Making email secure is not enough if users do not know about it and are not able to tell whether the transport of their emails is adequately protected or not. This is why, after a few months, we decided to add one more step at the end of our guide to email security for Internet Service Providers: make your security visible!
Email security has always been hampered by its lack of visibility. In the World Wide Web, you can immediately see whether the connection to the website you are visiting is secure or not, and all modern browsers have specific UI features to make it clear; this makes it easy to educate users.
However, for what regards email, the delivery of a message happens asynchronously. Your email client just delivers your message to your local SMTP server and forgets about it – so it is not possible for your client to give you immediate information on the security or any other feature of the subsequent steps in the transmission of the message. Thus, users cannot tell secure deliveries from insecure ones, and the customers’ awareness and demand on providers is much lower.

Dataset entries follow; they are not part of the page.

Record ExecBlock := mkExecBlock { eb_header : ExecHeader; eb_txs : list Tx }.

(** ** Code outside the repository *)

Record UnifiedEvmResult := mkUnifiedEvmResult {
  evm_success : bool;
  evm_return_data : bytes;
  evm_result_gas_used : Z;
}.

Class ExecEnv := {
  (** [crypto::tx::tx_sign_bytes] and [types::tx_hash]. *)
  tx_sign_bytes : Tx → bytes;
  hash_tx : Tx → bytes;
  EvmTx : Type;
  (** [hex::decode(..)] then [bincode::deserialize(..)]. *)
  decode_evm_tx : bytes → option EvmTx;
  (** [evm::kv_state_db::execute_evm_on_state]: state, transaction, block number,
      block timestamp, base fee, chain id, gas limit. *)
  execute_evm_on_state :
    KvState → EvmTx → Z → Z → Z → Z → option Z → KvState * UnifiedEvmResult;
  (** [postcard::to_allocvec(receipt).unwrap_or_default()]. *)
  encode_receipt : ExecutionReceipt → bytes;
  CURRENT_PROTOCOL_VERSION : Z;
}.

(** ** Gas and fees *)

Definition intrinsic_gas (tx : Tx) : Z :=
  add64 INTRINSIC_GAS (mul64 (Z.of_nat (length (payload tx))) GAS_PER_BYTE).

Definition next_base_fee (current used gas_target : Z) : Z :=
  if gas_target =? 0 then Z.max current MIN_BASE_FEE
  else
    let current := Z.max current MIN_BASE_FEE in
    if used =? gas_target then current
    else
      let delta :=
        if gas_target <? used then
          let excess := used - gas_target in
          Z.max ((mul64 current excess `div` gas_target) `div` ELASTICITY_DENOM) 1
        else
          let shortage := gas_target - used in
          (mul64 current shortage `div` gas_target) `div` ELASTICITY_DENOM in
      if gas_target <? used
      then Z.max (sat_add64 current delta) MIN_BASE_FEE
      else Z.max (sat_sub current delta) MIN_BASE_FEE.

Definition effective_prices (base_fee max_fee max_priority : Z) : Z * Z * Z :=
  let max_tip := sat_sub max_fee base_fee in
  let priority := Z.min max_priority max_tip in
  (add64 base_fee priority, base_fee, priority).

(** ** Key-value payloads *)

Definition str_bytes (s : string) : bytes := (λ c, Z.of_N (N_of_ascii c)) <$> String.list_ascii_of_string s.

Inductive KvError := KvInvalidUtf8 | KvEmpty | KvUnknown (cmd : bytes).

Definition apply_kv_payload (m : gmap bytes bytes) (p : bytes) : result (gmap bytes bytes) KvError :=
  match from_utf8 p with
  | None => Err KvInvalidUtf8
  | Some s =>
    match split_whitespace s with
    | [] => Err KvEmpty
    | cmd :: args =>
      if bool_decide (as_bytes cmd = str_bytes "set") && (3 <=? Z.of_nat (length (cmd :: args)))
      then match args with
           | k :: vs => Ok (<[as_bytes k := as_bytes (join_space vs)]> m)
           | [] => Err (KvUnknown (as_bytes cmd))
           end
      else if bool_decide (as_bytes cmd = str_bytes "del") && (Z.of_nat (length (cmd :: args)) =? 2)
      then match args with
           | k :: _ => Ok (delete (as_bytes k) m)
           | [] => Err (KvUnknown (as_bytes cmd))
           end
      else Err (KvUnknown (as_bytes cmd))
    end
  end.

(** ** Roots *)

Lemma str_bytes_inj x y : str_bytes x = str_bytes y → x = y.
Proof.
  intros Hxy.
  assert (Inj (=) (=) (λ c, Z.of_N (N_of_ascii c))) as Hinj.
  { intros a b Hab%N2Z.inj. by rewrite <-(ascii_N_embedding a), Hab, ascii_N_embedding. }
  rewrite <-(String.string_of_list_ascii_of_string x), <-(String.string_of_list_ascii_of_string y).
  f_equal. revert Hxy. unfold str_bytes. apply (inj (fmap (M := list) (λ c, Z.of_N (N_of_ascii c)))).
Qed.

#[export] Instance string_keyord : KeyOrd string := keyord_via str_bytes str_bytes_inj.

Section roots.
Context `{Crypto, ExecEnv}.

(** The bytes that [compute_state_root] hashes: keys and values in key order,
    then addresses with their balances, then with their nonces, then the burned total. *)
Definition state_root_data (s : KvState) : bytes :=
  concat ((λ e, e.1 ++ e.2) <$> btree_iter (kv s)) ++
  concat ((λ e, str_bytes e.1 ++ le_bytes 8 e.2) <$> btree_iter (balances s)) ++
  concat ((λ e, str_bytes e.1 ++ le_bytes 8 e.2) <$> btree_iter (nonces s)) ++
  le_bytes 8 (burned s).

Definition compute_state_root (s : KvState) : Hash32 := blake3 (state_root_data s).

Definition compute_tx_root (l : list Tx) : Hash32 := blake3 (concat (hash_tx <$> l)).

(** [compute_receipts_root] and [compute_receipts_root_from_receipts] have the
    same body; both are given the execution receipts. *)
Definition compute_receipts_root (rs : list ExecutionReceipt) : Hash32 :=
  blake3 (concat (encode_receipt <$> rs)).

(** ** Transactions *)

Definition verify_tx_signature (tx : Tx) : result string ExecutionError :=
  let derived_addr := derive_address (pubkey tx) in
  if negb (bool_decide (from tx = derived_addr)) then Err (AddressMismatch derived_addr (from tx))
  else if negb (verify_sig (pubkey tx) (tx_sign_bytes tx) (tx_signature tx))
    then Err TxInvalidSignature
  else Ok derived_addr.

Definition EVM_PREFIX : bytes := str_bytes "evm_unified ".

Definition has_evm_prefix (p : bytes) : bool :=
  bool_decide (take (length EVM_PREFIX) p = EVM_PREFIX).

(** [strip_prefix(b"evm_unified ").unwrap_or(b"")], then decode and run. *)
Definition execute_evm_payload (st : KvState) (tx : Tx) (base_fee_per_gas chain_id : Z)
    (config : ExecutionConfig) : KvState * result UnifiedEvmResult ExecutionError :=
  if negb (ec_enable_evm config) then (st, Err (EvmError "EVM execution disabled"))
  else
    let hex_payload :=
      if has_evm_prefix (payload tx) then drop (length EVM_PREFIX) (payload tx) else [] in
    match decode_evm_tx hex_payload with
    | None => (st, Err (EvmError "failed to decode EVM transaction"))
    | Some evm_tx =>
      let '(st', res) := execute_evm_on_state st evm_tx 0 0 base_fee_per_gas chain_id
                           (Some (ec_evm_gas_limit config)) in
      (st', Ok res)
    end.

(** [*map.entry(k).or_insert(0) += v]. *)
Definition credit (k : string) (v : Z) (m : gmap string Z) : gmap string Z :=
  <[k := add64 (default 0 (m !! k)) v]> m.

(** Step 10 of [apply_tx]: the payload, on the state after the charges. *)
Definition run_payload (working : KvState) (tx : Tx) (base_fee_per_gas intrinsic : Z)
    (config : ExecutionConfig) : KvState * (bool * bytes * Z) :=
  if has_evm_prefix (payload tx) then
    match execute_evm_payload working tx base_fee_per_gas (ec_chain_id config) config with
    | (st, Ok r) =>
      (st, (evm_success r, evm_return_data r, sat_sub (evm_result_gas_used r) intrinsic))
    | (st, Err _) => (st, (false, [], 0))
    end
  else
    match apply_kv_payload (kv working) (payload tx) with
    | Ok m => (working <| kv := m |>, (true, [], 0))
    | Err _ => (working, (false, [], 0))
    end.

(** Step 9: deduct the gas cost, burn, tip the proposer, bump the nonce. *)
Definition charge (working : KvState) (from_addr proposer_addr : string)
    (balance total_gas_cost burn tip_amount expected_nonce : Z) : KvState :=
  let b := <[from_addr := sub64 balance total_gas_cost]> (balances working) in
  working <| balances := credit proposer_addr tip_amount b |>
          <| burned := add64 (burned working) burn |>
          <| nonces := <[from_addr := add64 expected_nonce 1]> (nonces working) |>.

Definition apply_tx (state : KvState) (tx : Tx) (base_fee_per_gas : Z) (proposer_addr : string)
    (config : ExecutionConfig) (m : ExecutionMetrics) :
    ExecutionMetrics * result (ExecutionReceipt * KvState) ExecutionError :=
  match (if ec_verify_signatures config then verify_tx_signature tx
         else Ok (derive_address (pubkey tx))) with
  | Err e => (m, Err e)
  | Ok from_addr =>
    if negb (ec_chain_id config =? tx_chain_id tx)
    then (m, Err (ChainIdMismatch (ec_chain_id config) (tx_chain_id tx)))
    else
    let expected_nonce := default 0 (nonces state !! from_addr) in
    if negb (nonce tx =? expected_nonce) then (m, Err (NonceMismatch expected_nonce (nonce tx)))
    else
    let len := Z.of_nat (length (payload tx)) in
    if ec_max_payload_size config <? len
    then (m, Err (PayloadTooLarge len (ec_max_payload_size config)))
    else
    let intrinsic := intrinsic_gas tx in
    if tx_gas_limit tx <? intrinsic then (m, Err (GasLimitTooLow (tx_gas_limit tx) intrinsic))
    else if max_fee_per_gas tx <? base_fee_per_gas
    then (m, Err (FeeTooLow (max_fee_per_gas tx) base_fee_per_gas))
    else
    let '(price, _, tip_per_gas) :=
      effective_prices base_fee_per_gas (max_fee_per_gas tx) (max_priority_fee_per_gas tx) in
    let total_gas_cost := mul64 intrinsic price in
    let burn := mul64 intrinsic base_fee_per_gas in
    let tip_amount := mul64 intrinsic tip_per_gas in
    let balance := default 0 (balances state !! from_addr) in
    if balance <? total_gas_cost then (m, Err (InsufficientBalance total_gas_cost balance))
    else
    let working :=
      charge state from_addr proposer_addr balance total_gas_cost burn tip_amount expected_nonce in
    let '(working, (ok, output, exec_gas)) :=
      run_payload working tx base_fee_per_gas intrinsic config in
    let total_gas_used := add64 intrinsic exec_gas in
    let refund := sat_sub (tx_gas_limit tx) total_gas_used in
    let working :=
      if 0 <? refund
      then working <| balances := credit from_addr (mul64 refund price) (balances working) |>
      else working in
    let m := if ok then inc_tx_applied m else inc_tx_failed m in
    let m := add_gas_refunded refund (add_gas_used total_gas_used m) in
    let receipt :=
      {| tx_hash := hash_tx tx; success := ok; gas_used := total_gas_used;
         intrinsic_gas_used := intrinsic; exec_gas_used := exec_gas; vm_gas_used := 0;
         evm_gas_used := if ok then exec_gas else 0; effective_gas_price := price;
         r_burned := burn; tip := tip_amount;
         error := if ok then None else Some "execution failed"%string;
         data := Some output |} in
    (m, Ok (receipt, working))
  end.

(** ** Blocks *)

(** The loop [build_block] and [verify_block] share; the sum wraps. *)
Fixpoint apply_txs (state : KvState) (l : list Tx) (base_fee_per_gas : Z) (proposer_addr : string)
    (config : ExecutionConfig) (m : ExecutionMetrics) (gas : Z) (rs : list ExecutionReceipt) :
    ExecutionMetrics * result (KvState * Z * list ExecutionReceipt) ExecutionError :=
  match l with
  | [] => (m, Ok (state, gas, rs))
  | tx :: l' =>
    match apply_tx state tx base_fee_per_gas proposer_addr config m with
    | (m, Err e) => (m, Err e)
    | (m, Ok (r, st)) =>
      apply_txs st l' base_fee_per_gas proposer_addr config m (add64 gas (gas_used r)) (rs ++ [r])
    end
  end.

(** [iter().map(f).sum()]. *)
Definition sum64 (f : ExecutionReceipt → Z) (rs : list ExecutionReceipt) : Z :=
  foldl (λ a r, add64 a (f r)) 0 rs.

(** [now] is [uptime_ms()]. *)
Definition build_block (now : Z) (height : Height) (round : Round) (parent : Hash32)
    (pk : PublicKeyBytes) (proposer_addr : string) (state : KvState) (fee : Z) (l : list Tx)
    (config : ExecutionConfig) (m : ExecutionMetrics) :
    ExecutionMetrics * result (ExecBlock * KvState * list ExecutionReceipt) ExecutionError :=
  match apply_txs state l fee proposer_addr config m 0 [] with
  | (m, Err e) => (m, Err e)
  | (m, Ok (new_state, gas, receipts)) =>
    let header :=
      {| eh_height := height; eh_round := round; eh_prev := parent; eh_proposer_pk := pk;
         eh_proposer_addr := proposer_addr; eh_tx_root := compute_tx_root l;
         eh_receipts_root := compute_receipts_root receipts;
         eh_state_root := compute_state_root new_state; eh_base_fee_per_gas := fee;
         eh_gas_used := gas; eh_intrinsic_gas_used := sum64 intrinsic_gas_used receipts;
         eh_exec_gas_used := sum64 exec_gas_used receipts;
         eh_vm_gas_used := sum64 vm_gas_used receipts;
         eh_evm_gas_used := sum64 evm_gas_used receipts; eh_chain_id := ec_chain_id config;
         eh_timestamp := now; eh_protocol_version := CURRENT_PROTOCOL_VERSION |} in
    (inc_block_built m, Ok (mkExecBlock header l, new_state, receipts))
  end.

Definition verify_block (state : KvState) (block : ExecBlock) (expected_pk : PublicKeyBytes)
    (proposer_addr : string) (config : ExecutionConfig) (m : ExecutionMetrics) :
    ExecutionMetrics * result (KvState * list ExecutionReceipt) ExecutionError :=
  let h := eb_header block in
  if negb (bool_decide (eh_proposer_pk h = expected_pk)) then (m, Err ProposerMismatch)
  else if negb (bool_decide (eh_proposer_addr h = proposer_addr)) then (m, Err ProposerMismatch)
  else if negb (eh_chain_id h =? ec_chain_id config)
    then (m, Err (ChainIdMismatch (ec_chain_id config) (eh_chain_id h)))
  else
  match apply_txs state (eb_txs block) (eh_base_fee_per_gas h) proposer_addr config m 0 [] with
  | (m, Err e) => (m, Err e)
  | (m, Ok (new_state, gas, receipts)) =>
    if ec_verify_state_roots config && negb (gas =? eh_gas_used h)
    then (m, Err (GasUsedMismatch (eh_gas_used h) gas))
    else if ec_verify_tx_roots config && negb (bool_decide (compute_tx_root (eb_txs block) = eh_tx_root h))
    then (m, Err (TxRootMismatch (eh_tx_root h) (compute_tx_root (eb_txs block))))
    else if negb (bool_decide (compute_receipts_root receipts = eh_receipts_root h))
    then (m, Err (VerificationFailed (eh_receipts_root h) (compute_receipts_root receipts)))
    else if ec_verify_state_roots config && negb (bool_decide (compute_state_root new_state = eh_state_root h))
    then (m, Err (StateRootMismatch (eh_state_root h) (compute_state_root new_state)))
    else (inc_block_verified m, Ok (new_state, receipts))
  end.
End roots.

This can change if both the client and the local server are part of the same email platform, as it normally happens with web-based email clients. In this situation, it is possible for the platform to track the level of security of the connections to each possible destination domain, and to use this information to predict the security of future deliveries and to show it to users when composing new messages.
So, if you provide a webmail system, you should work with your vendor or software developer to display security information for each message. If you do so, you will be rewarded with increased user appreciation: as email threats are more and more common, demand for better email security increases as well.